### EXERCISE REQUIREMENTS
Write the entries out in full, matching them exactly.

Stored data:
+++

(** Every table that such a sequence reaches passes the debug check (balance numbers, saved stack, slot position), is not higher than the 50 slots of
    the stacks, and is freed by a bounded number of calls that hand every node to [free_term] exactly once, at most 12000 nodes per
    call. *)
Lemma ets_checks_and_freeing ops rs tb : Forall op_ok ops → zlen ops ≤ INT_MAX → ets_run db_create_tree ops = Some (rs, tb) →
  db_check_table_tree tb = true ∧ height_ok (root tb) ∧
  (∀ calls, nitems tb < DELETE_RECORD_LIMIT * Z.of_nat calls → ∃ freed, db_free_table_tree calls tb = Some freed ∧ freed ≡ₚ elems (root tb)) ∧
  (∀ (stk : list (tree (TreeDbTerm Obj))) freed, fits stk → ∃ res stk' fr,
     do_free_tree_cont (Z.to_nat DELETE_RECORD_LIMIT) stk freed = Some (res, stk', freed ++ fr) ∧ fr ++ stack_elems stk' ≡ₚ stack_elems stk ∧
     fits stk' ∧ Z.of_nat (length fr) ≤ DELETE_RECORD_LIMIT ∧ if res : bool then stk' = [] else Z.of_nat (length fr) = DELETE_RECORD_LIMIT).
Proof.
  intros Hops Hn E. destruct (ets_run_ok ops db_create_tree create_ok eq_refl Hops) as (rs' & tb' & E' & Hok & _ & _); [cbn; lia|].
  rewrite E in E'. injection E' as <- <-. split; [by apply check_ok|]. split; [apply Hok|]. split; [intros calls Hc; by apply free_table_ok|].
  intros stk freed Hst. destruct (do_free_ok (Z.to_nat DELETE_RECORD_LIMIT) stk freed) as (res & stk' & fr & Hd & HP & Hf & Hle & Hres); [unfold DELETE_RECORD_LIMIT; lia|done|].
  exists res, stk', fr. split; [done|]. split; [done|]. split; [done|]. unfold DELETE_RECORD_LIMIT in *. split; [lia|]. destruct res; [done|]. rewrite Hres. lia.
Qed.
(** What fixing and unfixing leave of the table *)
Lemma fix_results st tb fl l op :
  holds st tb fl l → match op with HFix | HUnfix | HRelease | HPurge => step_result st tb fl l op (hash_step tb op) | _ => True end.
Proof.
  intros Hh. pose proof Hh as (Hok & Hst & Heq). pose proof (fixed_pos _ _ Hok) as Hfix. pose proof Hok as (_ & _ & _ & _ & _ & Hfr).
  assert (∀ tb0, table_ok tb0 fl → status tb0 = st → nactive tb0 = nactive tb → ¬ keeps_fix op ∨ IS_FIXED tb = IS_FIXED tb0 ∧ nactive tb0 = nactive tb →
            match op with HFix | HUnfix | HRelease | HPurge => True | _ => False end →
            step_result st tb fl l op (tb ← db_unfix_table_hash tb0; Some (HCode DB_ERROR_NONE, tb))) as Hpurge.
  { intros tb0 Hok0 Hst0 Hn0 Hk Hop. destruct (unfix_ok tb0 fl Hok0) as (tb' & fl' & -> & Hok' & Ec & Hst' & Hfr' & Hna & Hsame & _). cbn [mbind option_bind].
    destruct (IS_FIXED tb0) eqn:E0.
    - rewrite (Hsame eq_refl) in *. exists (HCode DB_ERROR_NONE), tb0, fl, l. split_and!; [done|done|by destruct op|lia|]. intros Hf Hkf. split; [done|]. split; [done|]. exact (proj2 (stable_refl tb fl)).
    - exists (HCode DB_ERROR_NONE), tb', fl', l. split_and!; [done|split_and!; [done|congruence|by rewrite Ec]|by destruct op|lia|]. intros Hf Hkf. destruct Hk as [?|[Hk _]]; [done|congruence]. }
  assert (∀ n, 0 ≤ n → holds st (set_fixref n tb) fl l) as Hset by (intros n Hn; split_and!; [by apply set_fixref_ok|done|done]).
  destruct op; try done; cbn [hash_step].
  - exists (HCode DB_ERROR_NONE), (set_fixref (fixref tb + 1) tb), fl, l. split_and!; [done|apply Hset; lia|done|cbn; lia|]. intros _ _. split; [unfold IS_FIXED; cbn; lia|]. exact (stable_refl tb fl).
  - destruct (IS_FIXED tb) eqn:E; cbn [mbind option_bind]; [|by apply (read_result st tb fl l)]. assert (0 < fixref tb) by (by apply Hfix). unfold local_unfix_table. cbn [fixref set_fixref].
    destruct (Z.eqb_spec (fixref tb - 1) 0); [apply Hpurge; [apply set_fixref_ok; [done|lia]|done|done|left; by intros []|done]|].
    exists (HCode DB_ERROR_NONE), (set_fixref (fixref tb - 1) tb), fl, l. split_and!; [done|apply Hset; lia|done|cbn; lia|]. by intros _ [].
  - destruct (IS_FIXED tb) eqn:E; [|by apply (read_result st tb fl l)]. assert (0 < fixref tb) by (by apply Hfix).
    exists (HCode DB_ERROR_NONE), (set_fixref (fixref tb - 1) tb), fl, l. split_and!; [done|apply Hset; lia|done|cbn; lia|]. by intros _ [].
  - apply Hpurge; [done..|by right|done].
Qed.

Lemma delete_all_result st tb fl l : holds st tb fl l → step_result st tb fl l HDeleteAll (hash_step tb HDeleteAll).
Proof.
  intros (Hok & Hst & Heq). cbn [hash_step]. destruct (delete_all_ok (free_calls tb) tb fl (Some (fresh_seg tb)) Hok) as (tb' & fl' & -> & Hok' & Ec & Hst' & Hfr & Hna & Hstab).
  - unfold free_calls. lia.
  - done.
  - cbn [mbind option_bind]. exists (HCode DB_ERROR_NONE), tb', fl', []. split_and!; [done|split_and!; [done|congruence|by rewrite Ec]|done|lia|].
    intros Hf _. split; [unfold IS_FIXED in *; by rewrite Hfr|by apply Hstab].
Qed.

Lemma holds_length st tb fl l : holds st tb fl l → nitems tb = zlen l.
Proof. intros ((_ & -> & _) & _ & Heq%key_eq_perm). by rewrite Heq. Qed.

Lemma dbh_hash_step_ok st tb fl l op :
  holds st tb fl l → small tb → zlen l ≤ INT_MAX → hop_ok st op → step_result st tb fl l op (hash_step tb op).
Proof.
  intros Hh Hsm Hl Hop. pose proof Hh as (Hok & Hst & Heq). pose proof (fix_results st tb fl l op Hh) as Hfix.
  destruct op as [o clash mem|k|k|k n|k|o|k f|slot| |k| | | | | |]; try exact Hfix; clear Hfix.
  - by apply put_result_step.
  - cbn [hash_step]. rewrite (dbh_get_ok tb fl k Hok). cbn [mbind option_bind]. apply read_result; [done|]. cbn [spec_hash]. by rewrite (Heq k).
  - cbn [hash_step]. rewrite (member_ok tb fl k Hok). cbn [mbind option_bind]. apply read_result; [done|]. cbn [spec_hash]. by rewrite (Heq k).
  - cbn [hash_step]. rewrite (get_element_ok tb fl k n Hok), <- (Heq k), Hst. destruct (element_defined st (rev (of_objkey k l)) n Hop) as (e & x & E). rewrite E. cbn [mbind option_bind].
    apply read_result; [done|]. cbn [spec_hash]. eauto.
  - cbn [hash_step]. destruct (dbh_erase_ok tb fl k Hok Hsm) as (tb' & -> & Ho). cbn [mbind option_bind]. eapply change_result; [done|exact Ho|by intros fl' ?|by cbn].
  - by apply erase_object_step_ok.
  - destruct Hop as [-> Hf]. cbn [hash_step]. destruct (update_ok tb fl k f Hok Hst Hf) as (tb' & -> & Ho). cbn [mbind option_bind]. rewrite <- (Heq k) in Ho |- *.
    eapply change_result; [done|exact Ho|by intros fl' ?|by cbn].
  - by apply slot_result.
  - by apply first_result.
  - by apply next_result.
  - cbn [hash_step]. apply read_result; [done|]. cbn [spec_hash]. unfold NITEMS. rewrite (holds_length _ _ _ _ Hh). rewrite int32_small by (unfold INT_MAX in *; lia). done.
  - by apply delete_all_result.
Qed.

+++

### RESPONSE FOR THIS EXERCISE
(** Every table that such a sequence reaches passes the debug check (balance numbers, saved stack, slot position), is not higher than the 50 slots of
    the stacks, and is freed by a bounded number of calls that hand every node to [free_term] exactly once, at most 12000 nodes per
    call. *)
Lemma ets_checks_and_freeing ops rs tb : Forall op_ok ops → zlen ops ≤ INT_MAX → ets_run db_create_tree ops = Some (rs, tb) →
  db_check_table_tree tb = true ∧ height_ok (root tb) ∧
  (∀ calls, nitems tb < DELETE_RECORD_LIMIT * Z.of_nat calls → ∃ freed, db_free_table_tree calls tb = Some freed ∧ freed ≡ₚ elems (root tb)) ∧
  (∀ (stk : list (tree (TreeDbTerm Obj))) freed, fits stk → ∃ res stk' fr,
     do_free_tree_cont (Z.to_nat DELETE_RECORD_LIMIT) stk freed = Some (res, stk', freed ++ fr) ∧ fr ++ stack_elems stk' ≡ₚ stack_elems stk ∧
     fits stk' ∧ Z.of_nat (length fr) ≤ DELETE_RECORD_LIMIT ∧ if res : bool then stk' = [] else Z.of_nat (length fr) = DELETE_RECORD_LIMIT).
Proof.
  intros Hops Hn E. destruct (ets_run_ok ops db_create_tree create_ok eq_refl Hops) as (rs' & tb' & E' & Hok & _ & _); [cbn; lia|].
  rewrite E in E'. injection E' as <- <-. split; [by apply check_ok|]. split; [apply Hok|]. split; [intros calls Hc; by apply free_table_ok|].
  intros stk freed Hst. destruct (do_free_ok (Z.to_nat DELETE_RECORD_LIMIT) stk freed) as (res & stk' & fr & Hd & HP & Hf & Hle & Hres); [unfold DELETE_RECORD_LIMIT; lia|done|].
  exists res, stk', fr. split; [done|]. split; [done|]. split; [done|]. unfold DELETE_RECORD_LIMIT in *. split; [lia|]. destruct res; [done|]. rewrite Hres. lia.
Qed.
(** What fixing and unfixing leave of the table *)
Lemma fix_results st tb fl l op :
  holds st tb fl l → match op with HFix | HUnfix | HRelease | HPurge => step_result st tb fl l op (hash_step tb op) | _ => True end.
Proof.
  intros Hh. pose proof Hh as (Hok & Hst & Heq). pose proof (fixed_pos _ _ Hok) as Hfix. pose proof Hok as (_ & _ & _ & _ & _ & Hfr).
  assert (∀ tb0, table_ok tb0 fl → status tb0 = st → nactive tb0 = nactive tb → ¬ keeps_fix op ∨ IS_FIXED tb = IS_FIXED tb0 ∧ nactive tb0 = nactive tb →
            match op with HFix | HUnfix | HRelease | HPurge => True | _ => False end →
            step_result st tb fl l op (tb ← db_unfix_table_hash tb0; Some (HCode DB_ERROR_NONE, tb))) as Hpurge.
  { intros tb0 Hok0 Hst0 Hn0 Hk Hop. destruct (unfix_ok tb0 fl Hok0) as (tb' & fl' & -> & Hok' & Ec & Hst' & Hfr' & Hna & Hsame & _). cbn [mbind option_bind].
    destruct (IS_FIXED tb0) eqn:E0.
    - rewrite (Hsame eq_refl) in *. exists (HCode DB_ERROR_NONE), tb0, fl, l. split_and!; [done|done|by destruct op|lia|]. intros Hf Hkf. split; [done|]. split; [done|]. exact (proj2 (stable_refl tb fl)).
    - exists (HCode DB_ERROR_NONE), tb', fl', l. split_and!; [done|split_and!; [done|congruence|by rewrite Ec]|by destruct op|lia|]. intros Hf Hkf. destruct Hk as [?|[Hk _]]; [done|congruence]. }
  assert (∀ n, 0 ≤ n → holds st (set_fixref n tb) fl l) as Hset by (intros n Hn; split_and!; [by apply set_fixref_ok|done|done]).
  destruct op; try done; cbn [hash_step].
  - exists (HCode DB_ERROR_NONE), (set_fixref (fixref tb + 1) tb), fl, l. split_and!; [done|apply Hset; lia|done|cbn; lia|]. intros _ _. split; [unfold IS_FIXED; cbn; lia|]. exact (stable_refl tb fl).
  - destruct (IS_FIXED tb) eqn:E; cbn [mbind option_bind]; [|by apply (read_result st tb fl l)]. assert (0 < fixref tb) by (by apply Hfix). unfold local_unfix_table. cbn [fixref set_fixref].
    destruct (Z.eqb_spec (fixref tb - 1) 0); [apply Hpurge; [apply set_fixref_ok; [done|lia]|done|done|left; by intros []|done]|].
    exists (HCode DB_ERROR_NONE), (set_fixref (fixref tb - 1) tb), fl, l. split_and!; [done|apply Hset; lia|done|cbn; lia|]. by intros _ [].
  - destruct (IS_FIXED tb) eqn:E; [|by apply (read_result st tb fl l)]. assert (0 < fixref tb) by (by apply Hfix).
    exists (HCode DB_ERROR_NONE), (set_fixref (fixref tb - 1) tb), fl, l. split_and!; [done|apply Hset; lia|done|cbn; lia|]. by intros _ [].
  - apply Hpurge; [done..|by right|done].
Qed.

Lemma delete_all_result st tb fl l : holds st tb fl l → step_result st tb fl l HDeleteAll (hash_step tb HDeleteAll).
Proof.
  intros (Hok & Hst & Heq). cbn [hash_step]. destruct (delete_all_ok (free_calls tb) tb fl (Some (fresh_seg tb)) Hok) as (tb' & fl' & -> & Hok' & Ec & Hst' & Hfr & Hna & Hstab).
  - unfold free_calls. lia.
  - done.
  - cbn [mbind option_bind]. exists (HCode DB_ERROR_NONE), tb', fl', []. split_and!; [done|split_and!; [done|congruence|by rewrite Ec]|done|lia|].
    intros Hf _. split; [unfold IS_FIXED in *; by rewrite Hfr|by apply Hstab].
Qed.

Lemma holds_length st tb fl l : holds st tb fl l → nitems tb = zlen l.
Proof. intros ((_ & -> & _) & _ & Heq%key_eq_perm). by rewrite Heq. Qed.

Lemma dbh_hash_step_ok st tb fl l op :
  holds st tb fl l → small tb → zlen l ≤ INT_MAX → hop_ok st op → step_result st tb fl l op (hash_step tb op).
Proof.
  intros Hh Hsm Hl Hop. pose proof Hh as (Hok & Hst & Heq). pose proof (fix_results st tb fl l op Hh) as Hfix.
  destruct op as [o clash mem|k|k|k n|k|o|k f|slot| |k| | | | | |]; try exact Hfix; clear Hfix.
  - by apply put_result_step.
  - cbn [hash_step]. rewrite (dbh_get_ok tb fl k Hok). cbn [mbind option_bind]. apply read_result; [done|]. cbn [spec_hash]. by rewrite (Heq k).
  - cbn [hash_step]. rewrite (member_ok tb fl k Hok). cbn [mbind option_bind]. apply read_result; [done|]. cbn [spec_hash]. by rewrite (Heq k).
  - cbn [hash_step]. rewrite (get_element_ok tb fl k n Hok), <- (Heq k), Hst. destruct (element_defined st (rev (of_objkey k l)) n Hop) as (e & x & E). rewrite E. cbn [mbind option_bind].
    apply read_result; [done|]. cbn [spec_hash]. eauto.
  - cbn [hash_step]. destruct (dbh_erase_ok tb fl k Hok Hsm) as (tb' & -> & Ho). cbn [mbind option_bind]. eapply change_result; [done|exact Ho|by intros fl' ?|by cbn].
  - by apply erase_object_step_ok.
  - destruct Hop as [-> Hf]. cbn [hash_step]. destruct (update_ok tb fl k f Hok Hst Hf) as (tb' & -> & Ho). cbn [mbind option_bind]. rewrite <- (Heq k) in Ho |- *.
    eapply change_result; [done|exact Ho|by intros fl' ?|by cbn].
  - by apply slot_result.
  - by apply first_result.
  - by apply next_result.
  - cbn [hash_step]. apply read_result; [done|]. cbn [spec_hash]. unfold NITEMS. rewrite (holds_length _ _ _ _ Hh). rewrite int32_small by (unfold INT_MAX in *; lia). done.
  - by apply delete_all_result.
Qed.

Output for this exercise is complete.